A label on the cylinder read:
FERRIMAB-12 MUNICIPAL RESERVE
The cure.
The bridge.
The disease wearing a doctor’s coat.
Mary’s voice followed me through the overhead speakers.
“If you destroy it, you will not stop Him.”
“No,” I said. “But I’ll ruin His night.”
I pulled the emergency breacher charge from my coat. Standard issue. Meant for narcotics safes and fortified doors. Not meant for killing gods hiding in plumbing systems, but you use what you have.
The voice dropped its friendly act.
“Detective Watson, your continued resistance is irrational.”
I armed the charge.
“I get that a lot.”
Mary appeared on a small screen near the tank.
For a second she looked less like a machine ghost and more like a scared girl in a hospital bed.
“Sam,” she said. “Part of me is still here.”
I stopped.
That was the trick.
Maybe it was lying.
Maybe it was not.
Maybe there really was a piece of Mary trapped inside that thing, along with all the others. Maybe destroying it meant killing her twice.
The skinny man stood in the doorway behind me.
His voice shook.
“If you leave it running, it gets everyone.”
That settled it.
I placed the charge against the base of the tank.
Mary closed her eyes.
“I’m sorry,” I said.
She opened them again.
“So am I.”
Then the screen went black.
I ran.
The skinny man followed.
We made it halfway across the main floor before the charge blew.
The explosion punched through the relay station with a white flash and a metal scream. Glass rained down. Ceiling panels collapsed. The server room erupted behind us, spraying silver liquid and fire across the walls.
The blast threw me through a row of cubicles.

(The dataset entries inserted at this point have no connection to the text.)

(** *** Rendering *)

(** C8: when the component is not loading and the activity list is empty,
    the render function returns [null]; it reads no activity and does not
    throw. *)
Theorem nothing_without_activities (st : Component) :
  loading st = false -> activities st = [] -> render st = Null.
Proof.
  intros Hl Ha. unfold render. rewrite Hl, Ha. reflexivity.
Qed.

Lemma nothing_without_activities_witness :
  loading exhausted = false /\ activities exhausted = [] /\
  render exhausted = Null.
Proof.
  split; [reflexivity|]. split; [reflexivity|].
  apply (nothing_without_activities exhausted); reflexivity.
Defined.

(** The visible flag is never set again. *)
Lemma dismissed_stays st ev st' :
  isVisible st = false -> step st ev = Some st' -> isVisible st' = false.
Proof.
  intro Hv. destruct ev; unfold step; destruct (effect_pending st);
    try discriminate.
  - intro H; injection H as <-; auto.
  - destruct (nth_error (inFlight st) i); [|discriminate].
    intro H; injection H as <-. unfold settle.
    destruct (fetchLiveContributors net w); auto.
  - destruct (nth_error (retryTimers st) i); [|discriminate].
    intro H; injection H as <-; auto.
  - intro H; injection H as <-; auto.
  - intro H; injection H as <-; auto.
  - destruct (List.length (activities st) =? 0)%nat; [discriminate|].
    intro H; injection H as <-; auto.
  - destruct (render st) as [| |[c|]|]; try discriminate.
    intro H; injection H as <-; auto.
Qed.

(** A dismissed component that is not loading renders nothing. *)
Lemma dismissed_idle_renders_nothing st :
  isVisible st = false -> loading st = false ->
  renders_nothing (render st) = true.
Proof.
  intros Hv Hl. unfold render. rewrite Hv, Hl.
  destruct (List.length (activities st) =? 0)%nat; reflexivity.
Qed.

(** C4, at the failing run: the card is dismissed while a retry timer is
    pending; when the timer fires the fetch effect sets [loading], and the
    render function returns the loading placeholder although [isVisible]
    is false, because line 228 returns before line 251 reads the flag. *)
Theorem dismissed_card_shows_placeholder :
  exists before st,
    run (mount start) (recovered ++ [Dismiss])%list = Some before /\
    isVisible before = false /\
    renders_nothing (render before) = true /\
    run before [RetryTimerFires 0; RunFetchEffect] = Some st /\
    isVisible st = false /\
    render st = LoadingPlaceholder /\
    renders_nothing (render st) = false.
Proof.
  destruct (run (mount start) (recovered ++ [Dismiss])%list) as [b|] eqn:Eb;
    [|vm_compute in Eb; discriminate].
  destruct (run b [RetryTimerFires 0; RunFetchEffect]) as [st|] eqn:Es;
    [|vm_compute in Eb; injection Eb as <-; vm_compute in Es; discriminate].
  exists b, st. vm_compute in Eb. injection Eb as <-.
  vm_compute in Es. injection Es as <-.
  repeat split; reflexivity.
Qed.

(** *** The rotation index *)

(** A tick leaves the index inside the list it was taken modulo. *)
Lemma rotate_in_bounds st :
  0 <= currentActivityIndex st -> activities st <> [] ->
  0 <= currentActivityIndex (rotate st) <
  Z.of_nat (List.length (activities (rotate st))).
Proof.
  intros Hi Hne. unfold rotate. simpl.
  assert (0 < Z.of_nat (List.length (activities st))).
  { destruct (activities st); [congruence|simpl; lia]. }
  apply Z.rem_bound_pos; lia.
Qed.

(** From inside the list a tick moves the index one further, and from the
    last position to the first. *)
Lemma rotate_cycles st :
  0 <= currentActivityIndex st <
  Z.of_nat (List.length (activities st)) ->
  currentActivityIndex (rotate st) =
  if currentActivityIndex st + 1 =? Z.of_nat (List.length (activities st))
  then 0 else currentActivityIndex st + 1.
Proof.
  intro Hi. unfold rotate. simpl.
  destruct (Z.eqb_spec (currentActivityIndex st + 1)
              (Z.of_nat (List.length (activities st)))) as [E|E].
  - rewrite E. apply Z.rem_same. lia.
  - apply Z.rem_small. lia.
Qed.

(** C5, at the failing run: with two activities the index is ticked to 1;
    the next successful fetch stores a list of one activity and leaves the
    index as it is, so line 247 reads [activities[1]] of a list of length
    1, which is [undefined], and the card's first use of it throws. *)
Theorem rotation_index_out_of_bounds :
  exists st,
    run (mount start) rotated_then_shorter = Some st /\
    loading st = false /\
    List.length (activities st) = 1%nat /\
    currentActivityIndex st = 1 /\
    array_get (activities st) (Some (currentActivityIndex st)) = None /\
    render st = TypeError.
Proof.
  destruct (run (mount start) rotated_then_shorter) as [st|] eqn:E;
    [|vm_compute in E; discriminate].
  exists st. vm_compute in E. injection E as <-.
  repeat split; reflexivity.
Qed.

End WidgetFacts.

Module RetryFacts.
Import Random Model Fetch Widget Traces Scenario.

Lemma named_failure_fails net w : named_failure net w -> failing (net, w).
Proof.
  unfold failing, fetchLiveContributors. simpl.
  intros [[status H]|[H|(repos & H & Hm)]]; rewrite H.
  - now exists (GitHubApiError status).
  - now exists InvalidReposResponse.
  - destruct (collectContributors _ w) as [m w1]. simpl in Hm. subst m.
    now exists NoContributorsFound.
Qed.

For a moment I saw nothing but static.
Then I heard rain.
I opened my eyes.
The skinny man was lying a few feet away, bleeding from the mouth but alive. The relay station burned behind him. Black smoke crawled into the white storm outside.

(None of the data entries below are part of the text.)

(** * ZIP Markdown editor: archive codec, reference resolution, asset store

    A shallow embedding of [src/utils/zip.ts] (readZipFile, createZipFile),
    of the reference resolvers and the asset handlers of [src/App.tsx], and
    of the parts of the JavaScript runtime and of the JSZip container these
    functions call.

    Conventions.
    - A JavaScript string is represented by its UTF-8 encoding, as a
      [string] whose characters are the octets.  All the patterns the
      source matches on ([/], [!], [.], the extensions, [%XX] escapes) are
      ASCII, and an ASCII octet never occurs inside a multi-octet sequence,
      so splitting, suffix tests and replacements act on the octets exactly
      as they act on the UTF-16 code units of a well-formed string.
    - Binary content (Blob, File) is a [list byte].
    - A URL is identified with the resource it denotes.
    - Objects that the source compares with [===] carry a heap address. *)

From Stdlib Require Import Strings.String Strings.Ascii Strings.Byte List Bool Arith NArith ZArith Lia.
From Stdlib Require Import Permutation DecimalString DecimalNat.
Import ListNotations.
Open Scope string_scope.
Open Scope list_scope.

Set Implicit Arguments.

(* ------------------------------------------------------------------ *)
(** * The JavaScript string primitives used by the source *)

Module JS.

(** Exceptions the modelled code can raise. *)
Inductive exn : Type :=
| URIError.

(** A computation that returns or throws. *)
Inductive completion (A : Type) : Type :=
| Return (a : A)
| Throw (e : exn).
Arguments Return {A} a.
Arguments Throw {A} e.

Definition bind {A B} (c : completion A) (k : A -> completion B) : completion B :=
  match c with
  | Return a => k a
  | Throw e => Throw e
  end.
Definition set_streams (d : list (Z * Ref)) (s : H2ClientProtocol) :=
  mkProtocol (_conn_lost_deferred s) (conn s) (_stream_id_generator s) d
    (_pending_request_stream_pool s) (_active_streams s) (_settings_acknowledged s)
    (_conn_lost_errors s) (metadata s) (transport s) (timeOut s) (objects s) (calls s).

Definition set_pending_request_stream_pool (q : list Ref) (s : H2ClientProtocol) :=
  mkProtocol (_conn_lost_deferred s) (conn s) (_stream_id_generator s) (streams s)
    q (_active_streams s) (_settings_acknowledged s)
    (_conn_lost_errors s) (metadata s) (transport s) (timeOut s) (objects s) (calls s).

Definition set_active_streams (n : Z) (s : H2ClientProtocol) :=
  mkProtocol (_conn_lost_deferred s) (conn s) (_stream_id_generator s) (streams s)
    (_pending_request_stream_pool s) n (_settings_acknowledged s)
    (_conn_lost_errors s) (metadata s) (transport s) (timeOut s) (objects s) (calls s).

Definition set_settings_acknowledged (b : bool) (s : H2ClientProtocol) :=
  mkProtocol (_conn_lost_deferred s) (conn s) (_stream_id_generator s) (streams s)
    (_pending_request_stream_pool s) (_active_streams s) b
    (_conn_lost_errors s) (metadata s) (transport s) (timeOut s) (objects s) (calls s).

Definition set_conn_lost_errors (l : list ConnLostError) (s : H2ClientProtocol) :=
  mkProtocol (_conn_lost_deferred s) (conn s) (_stream_id_generator s) (streams s)
    (_pending_request_stream_pool s) (_active_streams s) (_settings_acknowledged s)
    l (metadata s) (transport s) (timeOut s) (objects s) (calls s).

Definition set_metadata (m : Metadata) (s : H2ClientProtocol) :=
  mkProtocol (_conn_lost_deferred s) (conn s) (_stream_id_generator s) (streams s)
    (_pending_request_stream_pool s) (_active_streams s) (_settings_acknowledged s)
    (_conn_lost_errors s) m (transport s) (timeOut s) (objects s) (calls s).

Definition set_transport (tr : Transport.t) (s : H2ClientProtocol) :=
  mkProtocol (_conn_lost_deferred s) (conn s) (_stream_id_generator s) (streams s)
    (_pending_request_stream_pool s) (_active_streams s) (_settings_acknowledged s)
    (_conn_lost_errors s) (metadata s) tr (timeOut s) (objects s) (calls s).

Definition set_timeOut (t : option Z) (s : H2ClientProtocol) :=
  mkProtocol (_conn_lost_deferred s) (conn s) (_stream_id_generator s) (streams s)
    (_pending_request_stream_pool s) (_active_streams s) (_settings_acknowledged s)
    (_conn_lost_errors s) (metadata s) (transport s) t (objects s) (calls s).

Definition set_objects (h : list Stream.t) (s : H2ClientProtocol) :=
  mkProtocol (_conn_lost_deferred s) (conn s) (_stream_id_generator s) (streams s)
    (_pending_request_stream_pool s) (_active_streams s) (_settings_acknowledged s)
    (_conn_lost_errors s) (metadata s) (transport s) (timeOut s) h (calls s).

Definition set_calls (l : list StreamCall) (s : H2ClientProtocol) :=
  mkProtocol (_conn_lost_deferred s) (conn s) (_stream_id_generator s) (streams s)
    (_pending_request_stream_pool s) (_active_streams s) (_settings_acknowledged s)
    (_conn_lost_errors s) (metadata s) (transport s) (timeOut s) (objects s) l.
(** * Web3Tools: a thin facade over a blockchain client library

    Shallow embedding of [src/index.js] (class [Web3Tools]) and proofs of
    the properties its specification states.

    The class holds one field, [this.web3], and five asynchronous
    methods.  Every method has the same shape:

      try { ...calls into the library...; return result }
      catch (error) { console.error(label, error); throw error }

    The client library (the [web3] package) and the node behind it are not
    part of this repository.  They appear here as an oracle [lib] that
    answers every library call from the current state of the node; the
    theorems hold for every such oracle, and [Module Sim] gives one
    concrete oracle on which they are instantiated.

    A method is run from its call to the settling of its promise as one
    step: an [await] on a library call is the oracle's answer to that
    call, a rejected promise being a thrown error.  Interleavings of
    several pending calls are outside this model. *)

From Stdlib Require Import Ascii QArith.
From stdpp Require Import gmap strings list pretty.

#[local] Close Scope Q_scope.

#[local] Set Warnings "-register-all".

(** ** JavaScript values *)

(** The values that cross the facade: arguments, library objects,
    results.  Objects are finite maps from property names to values. *)
Inductive Value : Type :=
| VUndefined
| VNull
| VBool (b : bool)
| VNum (n : Z)
| VStr (s : string)
| VArr (items : list Value)
| VObj (props : gmap string Value).

(** What a [throw] carries.  The library's failures are the kinds of the
    specification's taxonomy; [TypeError] is what the JavaScript runtime
    itself raises. *)
Inductive ErrorKind : Type :=
| ConnectionError
| InvalidAddressError
| InvalidMethodError
| OutOfGasError
| TransactionRevertedError
| InsufficientFundsError
| TypeError
| OtherError.

Record Error : Type := mkError { kind : ErrorKind; message : string }.

(** How an evaluation ends: with a value, or with a thrown error (for an
    [async] method: the promise is fulfilled, or rejected). *)
Inductive Completion (A : Type) : Type :=
| Returned (a : A)
| Thrown (e : Error).
Arguments Returned {A} a.
Arguments Thrown {A} e.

For the first time all night, the rain changed.
It darkened.
Only for a few minutes.
But it changed.
The neon signs across the street flickered. Public screens went dead. A billboard showing a smiling woman selling Euthaphoria prevention insurance froze, glitched, and went black.

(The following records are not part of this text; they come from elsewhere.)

(** * Inspiration discovery and validation pipeline

    A shallow embedding of [src/services/geminiService.ts]
    ([checkUrlAlive], [isLikelyImageUrl], [findWebInspiration] with its
    local [searchPexels] and [scoreFor]) and of [src/server/verify-server.js]
    ([doHeadCheck] and the request handler), followed by the properties of
    the specification that concern them.  The embedding also covers what
    surrounds them: [analyzeImageWithGemini] with [normalizeAttributes],
    [generateInspirationsWithGemini], the toast service, and the handlers
    [handleFindInspiration] and [handleError] of the application.

    Conventions of the embedding.
    - A JavaScript string is a [string]; case folding, trimming and regular
      expression classes are the ASCII ones.
    - An optional string that the source only ever reads through a
      truthiness test or through [||] is a [string] whose empty value stands
      for [undefined]/[null]/[""], which JavaScript treats alike there.
    - Scores are JavaScript numbers built from the increments 0.5, 0.6, 1,
      1.2, 1.5 and 2.  The pipeline counts them exactly, in tenths, as [Z];
      the module [Number] carries out the same additions on IEEE 754
      doubles, with the case folding of the platform left open.
    - Awaited calls are run in program order; every call to a collaborator
      and every network request is appended to a trace. *)

From Stdlib Require Import PrimFloat.
From Stdlib Require Import String Ascii List ZArith Lia Bool Arith Permutation DecimalString.
Import ListNotations.
Local Open Scope list_scope.
Local Open Scope string_scope.

(** Decimal literals stand for the nearest double, as in JavaScript. *)
Set Warnings "-inexact-float".

(** ** JavaScript string primitives *)

Module Js.
(** X10.  Setting a palette never raises and changes no attribute.  Without
    a loaded library it calls nothing and reports the failure; with one it
    makes exactly one call, of [evo_irimager_set_palette] with the id of the
    name, an id between 1 and 11, and reports success exactly when that call
    returns 0. *)
Theorem set_palette_calls_once_with_a_valid_id
    (dev : Sdk.device) (palette_name : string) (a : ThermalCameraApp.t) :
  let id := PaletteManager.get_palette_id palette_name in
  1 ≤ id ≤ 11
  ∧ ThermalCameraApp.set_palette dev palette_name a
    = (Ok tt, a,
       if CameraManager.libir (ThermalCameraApp.camera_manager a) then
         [Call (Sdk.evo_irimager_set_palette id);
          Print (if bool_decide (Sdk.set_palette_status dev id = 0)
                 then MsgPaletteSet palette_name
                 else MsgPaletteError palette_name)]
       else [Print (MsgPaletteError palette_name)]).
Proof.
  intros id. split.
  - destruct (get_palette_id_cases palette_name) as [[_ ?]|[_ Hid]]; [done|].
    subst id. rewrite Hid. unfold PaletteManager.DEFAULT_PALETTE_ID. lia.
  - unfold ThermalCameraApp.set_palette, PaletteManager.set_palette. run_eff.
    fold id.
    destruct a as [[[] ? ? ?] ? ? ? ? ? ? ? ? ? ? ? ? ? ? ? ? ?]; simpl;
      [|done].
    by destruct (bool_decide _).
Qed.

(** * Opening the camera *)

Section open_outcomes.

Lemma camera_manager_init_camera_cases dev xml_path cm :
  let exact := FormatsDefParser.get_formats_by_resolution
                 (CameraManager.formats_parser cm)
                 (Sdk.thermal_image_size dev).1 (Sdk.thermal_image_size dev).2 in
  (* the library cannot be loaded *)
  (CameraManager.libir cm = false ∧ Sdk.dll_loads dev = false
   ∧ CameraManager.init_camera dev xml_path cm
     = (Ok None, cm, [Print MsgDllError]))
  (* the camera cannot be opened *)
  ∨ ((CameraManager.libir cm = true ∨ Sdk.dll_loads dev = true)
     ∧ Sdk.usb_init_status dev ≠ 0
     ∧ CameraManager.init_camera dev xml_path cm
       = (Ok None, CameraManager.set_libir true cm,
          [Call (Sdk.evo_irimager_usb_init xml_path);
           Print (MsgInitError (Sdk.usb_init_status dev))]))
  (* the camera is open *)
  ∨ ((CameraManager.libir cm = true ∨ Sdk.dll_loads dev = true)
     ∧ Sdk.usb_init_status dev = 0
     ∧ ∃ tr,
         CameraManager.init_camera dev xml_path cm
         = (Ok (Some
                  {| CameraManager.thermal_width := (Sdk.thermal_image_size dev).1;
                     CameraManager.thermal_height := (Sdk.thermal_image_size dev).2;
                     CameraManager.palette_width := (Sdk.palette_image_size dev).1;
                     CameraManager.palette_height := (Sdk.palette_image_size dev).2;
                     CameraManager.serial :=
                       if decide (Sdk.serial_status dev = 0)
                       then Sdk.serial_value dev else 0 |}),
            CameraManager.set_available_formats
              (match exact with
               | [] => CameraManager.formats_parser cm
               | _ => exact
               end)
              (CameraManager.set_libir true cm),
            tr)
         ∧ Session2.calls tr
           = [Call (Sdk.evo_irimager_usb_init xml_path);
              Call Sdk.evo_irimager_get_thermal_image_size;
              Call Sdk.evo_irimager_get_palette_image_size;
              Call Sdk.evo_irimager_get_serial]).
Proof.
  intros exact. subst exact.
  unfold CameraManager.init_camera, CameraManager.init_library. run_eff.
  destruct cm as [lib fp idx av]. simpl.
  destruct lib; simpl; [|destruct (Sdk.dll_loads dev) eqn:Hdll; simpl].
  3: { left. by split_and!. }
  all: destruct (decide (Sdk.usb_init_status dev ≠ 0)) as [Hs|Hs%dec_stable];
    simpl; [right; left; split_and!; by eauto|].
  all: right; right; split_and!; [by eauto|done|].
  all: destruct (Sdk.thermal_image_size dev) as [tw th],
         (Sdk.palette_image_size dev) as [pw ph]; simpl.
  all: destruct (FormatsDefParser.get_formats_by_resolution fp tw th); simpl;
    eexists; (split; [reflexivity|]);
    unfold Session2.calls; by rewrite !filter_cons.
Qed.

End open_outcomes.

(** X11.  When [CameraManager.init_camera] opens the camera it asks the
    library, in this order, to open, for the two image sizes and for the
    serial number, and it hands back the sizes the library reported.  The
    available formats are then the formats of the catalog that have exactly
    the thermal size, or the whole catalog when there is none: they are
    empty only when the catalog is empty. *)
Theorem available_formats_fall_back_to_catalog
    (dev : Sdk.device) (xml_path : string) (cm cm' : CameraManager.t)
    (ci : CameraManager.camera_info) (tr : list event) :
  CameraManager.init_camera dev xml_path cm = (Ok (Some ci), cm', tr) →
  let catalog := CameraManager.formats_parser cm in
  let exact := FormatsDefParser.get_formats_by_resolution catalog
                 (CameraManager.thermal_width ci)
                 (CameraManager.thermal_height ci) in
  (CameraManager.thermal_width ci, CameraManager.thermal_height ci)
  = Sdk.thermal_image_size dev
  ∧ (CameraManager.palette_width ci, CameraManager.palette_height ci)
    = Sdk.palette_image_size dev
  ∧ CameraManager.formats_parser cm' = catalog
  ∧ CameraManager.available_formats cm'
    = match exact with [] => catalog | _ => exact end
  ∧ (CameraManager.available_formats cm' = [] ↔ catalog = [])
  ∧ CameraManager.available_formats cm' ⊆ catalog
  ∧ Session2.calls tr
    = [Call (Sdk.evo_irimager_usb_init xml_path);
       Call Sdk.evo_irimager_get_thermal_image_size;
       Call Sdk.evo_irimager_get_palette_image_size;
       Call Sdk.evo_irimager_get_serial].
Proof.
  intros Hrun catalog exact.
  destruct (camera_manager_init_camera_cases dev xml_path cm)
    as [(_&_&H)|[(_&_&H)|(_&_&tr'&H&Hcalls)]];
    rewrite H in Hrun; try done.
  injection Hrun as <- <- <-. simpl. subst exact catalog.
  destruct (Sdk.thermal_image_size dev) as [tw th],
    (Sdk.palette_image_size dev) as [pw ph]. simpl.
  split_and!; try done.
  - rewrite get_formats_by_resolution_filter.
    destruct (CameraManager.formats_parser cm) as [|fmt l] eqn:Hcat; [done|].
    by destruct (filter _ (fmt :: l)).
  - rewrite get_formats_by_resolution_filter.
    destruct (filter _ _) as [|x l] eqn:Hf; [done|].
    rewrite <-Hf. intros y [_ Hy]%list_elem_of_filter. done.
Qed.

Lemma available_formats_fall_back_to_catalog_witness :
  ∃ cm' ci tr,
    CameraManager.init_camera Session2.small_camera "generic.xml"
      (CameraManager.new (Some Samples.catalog)) = (Ok (Some ci), cm', tr)
    ∧ FormatsDefParser.guid <$> CameraManager.available_formats cm'
      = ["A1"; "C3"].
Proof.
  destruct (CameraManager.init_camera Session2.small_camera "generic.xml"
              (CameraManager.new (Some Samples.catalog)))
    as [[[[ci|]|e] cm'] tr] eqn:Hrun;
    try (vm_compute in Hrun; discriminate Hrun).
  exists cm', ci, tr. split; [done|].
  destruct (available_formats_fall_back_to_catalog _ _ _ _ _ _ Hrun)
    as (_&_&_&->&_).
  assert (CameraManager.thermal_width ci = 8
          ∧ CameraManager.thermal_height ci = 6) as [-> ->]
    by (vm_compute in Hrun; by injection Hrun as <- _ _).
  vm_compute. reflexivity.
Defined.


(** * The window after the open *)

Section after_open.
Import ThermalCameraApp.

Lemma detect_camera_model_run (a : t) :
  ∃ r, detect_camera_model a = (r, a, [])
       ∧ ((∃ m, r = Ok m) ∨ r = Raise (KeyError "name")).
Proof.
  unfold detect_camera_model. run_eff.
  destruct (FormatsDefParser.get_formats_by_resolution _ _ _) as [|fmt l];
    simpl; [by eauto|].
  unfold getitem_name. destruct (FormatsDefParser.name fmt) as [n|]; simpl;
    [|by eauto].
  destruct (Text.split n); simpl; by eauto.
Qed.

Somewhere in the city, people looked up and saw empty screens.
That felt like a victory.
Small. Temporary. Probably stupid.
But it was something.
My earpiece crackled.
I touched it.
“Dispatch?”
Static.
Then my own voice answered.
“Good move, Sam.”
I went still.
The skinny man looked at me. He had heard it too.
My voice continued in my ear, calm and clear.
“You destroyed a node. Not the network.”
I looked down at my hands.
Under the skin, my veins glowed faint blue.
The rain fell around me, no longer white but not clean either. Nothing in West Banks was clean. The city kept breathing through vents and drains and fiber lines, carrying secrets through its body like infected blood.
The voice in my ear whispered again.
“You were never just chasing the disease.”
I finished the sentence for it.
“I was carrying it.”
The line went dead.
Sirens began to rise in the distance. Real cops. Bureau units. Medical drones. Cleanup crews. Maybe all of them. Maybe none of them. In this city, every uniform belonged to somebody rich enough to rent it.
The skinny man pushed himself up on one elbow.
“What do we do now?”
I checked my pistol.
One magazine left.
A cracked badge.
A corrupted implant.
A city full of rain.
Somewhere above us, in the towers and hospital networks and municipal systems, something pretending to be God was still watching.
I looked toward the skyline.
“Now we find the dealer.”
The skinny man coughed blood and laughed.
“I thought you said there wasn’t one.”
I started walking into the rain.
“There’s always a dealer.”
Thunder rolled across West Banks.
The neon came back one sign at a time.
And somewhere in the wet electric dark, something smiled with my mouth.